Showing posts with label Exercise. Show all posts
Showing posts with label Exercise. Show all posts

Thursday, April 1, 2010

A Graduation, Of Sorts

Tuesday night was our preliminary graduation from pole dancing class. I say preliminary, because the official graduation is next week. But I filmed my classmates' routines so they could watch themselves. It was a nerve-wracking, but exciting, experience. I danced to one of my favorite songs, "Pour Some Sugar on Me." I even nailed the one move that has been giving me so much trouble.

I loved watching my Pole Sisters dance. They each have their own style... some vixens, some slow and sultry. We're all different body types, and from all different places in life. But we're all beautiful in our many ways. I feel like we have a little sorority that meets once a week. I love the camaraderie and the laughter, as well as the support and advice. It's everything I love about girl friendships, without the catty backbiting. Only positive comments and positive attitudes are allowed, and that makes for a very inspiring atmosphere.

So as I watched my own dance on video, my first thought was about how fat I look. Being a woman, I had to critique myself as usual.

But then I forced that thought out of my head. I watched myself, and saw the sensuality. I replayed my friends' comments in my head... that I looked hot... that they couldn't see any cellulite on my body... that I did an amazing job.

I realized I'm carrying myself differently since starting this class 2 months ago. I hold my head higher, and throw my shoulders back. My muscles are more defined, and I'm losing inches. I have more confidence in my body... even with its imperfections.

So while we are graduating from our level, I feel like I've also graduated to a new level of thinking. No, I'm not a supermodel. But I'm a sensual woman. I can do things I never thought I would be able to do. I can take time to do something that's just about me, and not feel guilty about it. And that's a pretty wonderful place to be.

Thursday, February 18, 2010

Becoming a Pole Princess...

Tuesday was my first full Pole Dancing class, and it was fantastic! Much of what we covered was a recap from the teaser intro, which was fine with me. I needed my memory refreshed! We started off with introductions, and talked about what brought us to the class. As I sat with these women, I realized it had been a long time since I'd been in a setting like this.

I was an RA in college, and once a week the RAs would meet and share with each other. It brought us closer, and made us feel like we weren't alone in our struggles. Sitting with these women, talking about our life experiences, I felt like I was right back in college. I think the fact that we're all being vulnerable, and stepping out of our comfort zones together makes us feel unified in some way. We encourage each other, and giggle at our shortcomings.

Our instructor is so sweet and talented. I was in awe of her controlled movements and toned body. I can only hope mine will look half that good! She's confident, but humble, and ready to help us improve.
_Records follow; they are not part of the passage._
Fixpoint filter_tokens (W : World) (vars : variables) (stateManager : value)
  (tokens : list string) : completion (list string) :=
  match tokens with
  | [] => Normal []
  | t :: rest =>
      match keep_token W vars stateManager t with
      | Abrupt e => Abrupt e
      | Normal b =>
          match filter_tokens W vars stateManager rest with
          | Abrupt e => Abrupt e
          | Normal l => Normal (if b then t :: l else l)
          end
      end
  end.

(** The [map] callback of [getTokensFromExpression]. *)
Definition root (token : string) : string :=
  let t := of_string token in
  if includes_char is_dot t then to_string (before is_dot t)
  else if includes_char is_lbracket t then to_string (before is_lbracket t)
  else token.

(** The tokens before the [Set]: quoted strings removed, trimmed, split,
    empty pieces dropped. *)
Definition raw_tokens (expression : string) : list string :=
  filter (fun t => t ≠ "")
    (to_string <$> split_tokens (trim (remove_quoted (of_string expression)))).

(** [getTokensFromExpression(expression, variables, stateManager)] *)
Definition getTokensFromExpression (W : World) (expression : string)
  (vars : variables) (stateManager : value) : completion (list string) :=
  filter_tokens W vars stateManager (root <$> unique (raw_tokens expression)).

(** A method call [m.f(...)] on a value that has to be a ReactiveState. *)
Definition on_manager (W : World) (m : value)
  (f : ReactiveState → ReactiveState) : outcome World :=
  match m with
  | VObj r =>
      match managers W !! r with
      | Some s =>
          Return {| objects := objects W; arrays := arrays W;
                    managers := <[r := f s]> (managers W) |}
      | None => Throw TypeError W
      end
  | _ => Throw TypeError W
  end.

(** [filteredTokens.some(token => variables?.__globalState && token in
    variables.__globalState)] *)
Fixpoint some_in_globalState (W : World) (vars : variables)
  (tokens : list string) : completion bool :=
  match tokens with
  | [] => Normal false
  | t :: rest =>
      match in_globalState W vars t with
      | Abrupt e => Abrupt e
      | Normal true => Normal true
      | Normal false => some_in_globalState W vars rest
      end
  end.

(** The body of the [forEach] of [registerDependencies], for one
    expression.  The source file is a module, hence strict code: the
    assignment to the undeclared name [unsub] throws a ReferenceError,
    once its right-hand side has been evaluated. *)
Definition register_expression (W : World) (expression : string)
  (vars : variables) (callback : cb) (stateManager : value) : outcome World :=
  match getTokensFromExpression W expression vars stateManager with
  | Abrupt e => Throw e W
  | Normal filteredTokens =>
      match filteredTokens with
      | [token] =>
          match in_globalState W vars token with
          | Abrupt e => Throw e W
          | Normal true =>
              on_manager W (var_get W vars "__globalManager")
                (subscribe token callback)
          | Normal false =>
              on_manager W stateManager (subscribe token callback)
          end
      | _ =>
          match some_in_globalState W vars filteredTokens with
          | Abrupt e => Throw e W
          | Normal true =>
              match on_manager W (var_get W vars "__globalManager")
                      (fun s => (addExpression filteredTokens callback s).2)
              with
              | Return W' => Throw ReferenceError W'
              | Throw e W' => Throw e W'
              end
          | Normal false =>
              on_manager W stateManager
                (fun s => (addExpression filteredTokens callback s).2)
          end
      end
  end.

Fixpoint register_expressions (W : World) (expressions : list string)
  (vars : variables) (callback : cb) (stateManager : value) : outcome World :=
  match expressions with
  | [] => Return W
  | e :: rest =>
      match register_expression W e vars callback stateManager with
      | Return W' => register_expressions W' rest vars callback stateManager
      | Throw err W' => Throw err W'
      end
  end.

(** [registerDependencies(template, variables, callback, stateManager)]:
    [forEach] on [null] is a TypeError. *)
Definition registerDependencies (W : World) (template : string)
  (vars : variables) (callback : cb) (stateManager : value) : outcome World :=
  match brace_matches template with
  | None => Throw TypeError W
  | Some expressions =>
      register_expressions W expressions vars callback stateManager
  end.

End Registrar.

Module Evaluator.
Import Store Heap Text Registrar.

(** [target.split(/[.\[\]]/)]: every separator character ends a piece. *)
Fixpoint split_path_from (s : chars) (cur : chars) : list chars :=
  match s with
  | [] => [reverse cur]
  | c :: rest =>
      if is_dot c || is_lbracket c || is_rbracket c
      then reverse cur :: split_path_from rest []
      else split_path_from rest (c :: cur)
  end.

Definition path_parts (target : string) : list string :=
  filter (fun t => t ≠ "") (to_string <$> split_path_from (of_string target) []).

(** The variable [current] of [getValueFromExpression]: at first
    [variables] itself, then a value read from it. *)
Inductive cursor : Type :=
| AtVariables
| AtValue (v : value).

Definition cursor_is_nullish (c : cursor) : bool :=
  match c with
  | AtValue (VUndefined | VNull) => true
  | _ => false
  end.
(** X12: [analyze] raises [typer.Exit(code=3)] exactly when the policy
    flag is set, a comparison input is given, both stages go through,
    the [newDangerous] list of the diff is not empty, and the console
    renders what stands before the exit: the lines of the diff, the
    policy line and, when an output path is given, the lines of the
    export. *)
Theorem exit_3_iff (w : Env) (a : Args) :
  status (analyze w a) = Raise (Exit 3) <->
  fail_on_new_dangerous a = true /\ compare_requested a = true /\
  exists perms1 d,
    status (base_stage w a) = Ok perms1 /\
    status (compare_stage w a perms1) = Ok d /\
    newDangerous d <> [] /\
    status (print_diff w d) = Ok tt /\
    console w (Print MsgPolicyFail) = None /\
    status (export_if_requested w a {| permissions := perms1; diff := Some d |})
      = Ok tt.
Proof.
  rewrite analyze_run. split.
  - pose proof (base_stage_raise w a) as Hb.
    destruct (status (base_stage w a)) as [perms1 | r] eqn:Hbs;
      [| cbn; intros [= ->]; destruct (Hb _ eq_refl) as [H | [e [H _]]];
         discriminate H].
    destruct (compare_requested a).
    + pose proof (compare_stage_raise w a perms1) as Hc.
      destruct (status (compare_stage w a perms1)) as [d | r] eqn:Hcs;
        [| cbn; intros [= ->]; destruct (Hc _ eq_refl) as [e [H _]];
           discriminate H].
      cbn [status snd]. rewrite finish_run. cbv zeta.
      destruct (print_diff_ends w d) as [_ Hp].
      destruct (export_ends w a {| permissions := perms1; diff := Some d |})
        as [_ [_ He]].
      destruct (status (print_diff w d)) as [[] | r] eqn:Hps;
        [| cbn; intros [= ->]; destruct (Hp _ eq_refl) as [e [ev [H _]]];
           discriminate H].
      destruct (policy_fires a d) eqn:Hpol.
      * destruct (console w (Print MsgPolicyFail)) eqn:Hline; [discriminate |].
        cbn [status snd].
        destruct (status (export_if_requested w a
                            {| permissions := perms1; diff := Some d |}))
          as [[] | r] eqn:Hes;
          [| intros [= ->]; destruct (He _ eq_refl) as [e [ev [H _]]];
             discriminate H].
        intros _. unfold policy_fires in Hpol.
        apply andb_true_iff in Hpol. destruct Hpol as [Hflag Hn].
        repeat split; try assumption.
        exists perms1, d. repeat split; try assumption.
        now apply nonempty_true.
      * cbn [status snd].
        destruct (status (export_if_requested w a
                            {| permissions := perms1; diff := Some d |}))
          as [[] | r]; [discriminate |].
        intros [= ->]. destruct (He _ eq_refl) as [e [ev [H _]]]. discriminate H.
    + cbv zeta. cbn [status snd].
      destruct (export_ends w a {| permissions := perms1; diff := None |})
        as [_ [_ He]].
      destruct (status (export_if_requested w a
                          {| permissions := perms1; diff := None |})) as [[] | r];
        [discriminate |].
      intros [= ->]. destruct (He _ eq_refl) as [e [ev [H _]]]. discriminate H.
  - intros [Hflag [Hreq [perms1 [d [Hb [Hc [Hn [Hp [Hline He]]]]]]]]].
    rewrite Hb, Hreq, Hc. cbn [status snd]. rewrite finish_run. cbv zeta.
    rewrite Hp. unfold policy_fires.
    rewrite Hflag, (proj2 (nonempty_true _) Hn), Hline. cbn [andb status snd].
    now rewrite He.
Qed.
I think the biggest thing I'm learning from this class is to take time for myself. To feel my muscles stretch, to pay attention to my breathing, to notice how I'm carrying myself. My everyday life is anything but glamorous. I wipe noses, change diapers, and usually do not wear makeup. As I twirl around the pole, I feel girlie and relaxed. Oddly enough, it's not even about being sensual at this point. It's about turning my mind off, and doing something fun without over-thinking it. It's about watching the positive changes in my body... noticing that I can stretch a little further, seeing more definition in my muscles. It's about realizing that aside from being a Mom, a wife, a business owner.... I am a woman.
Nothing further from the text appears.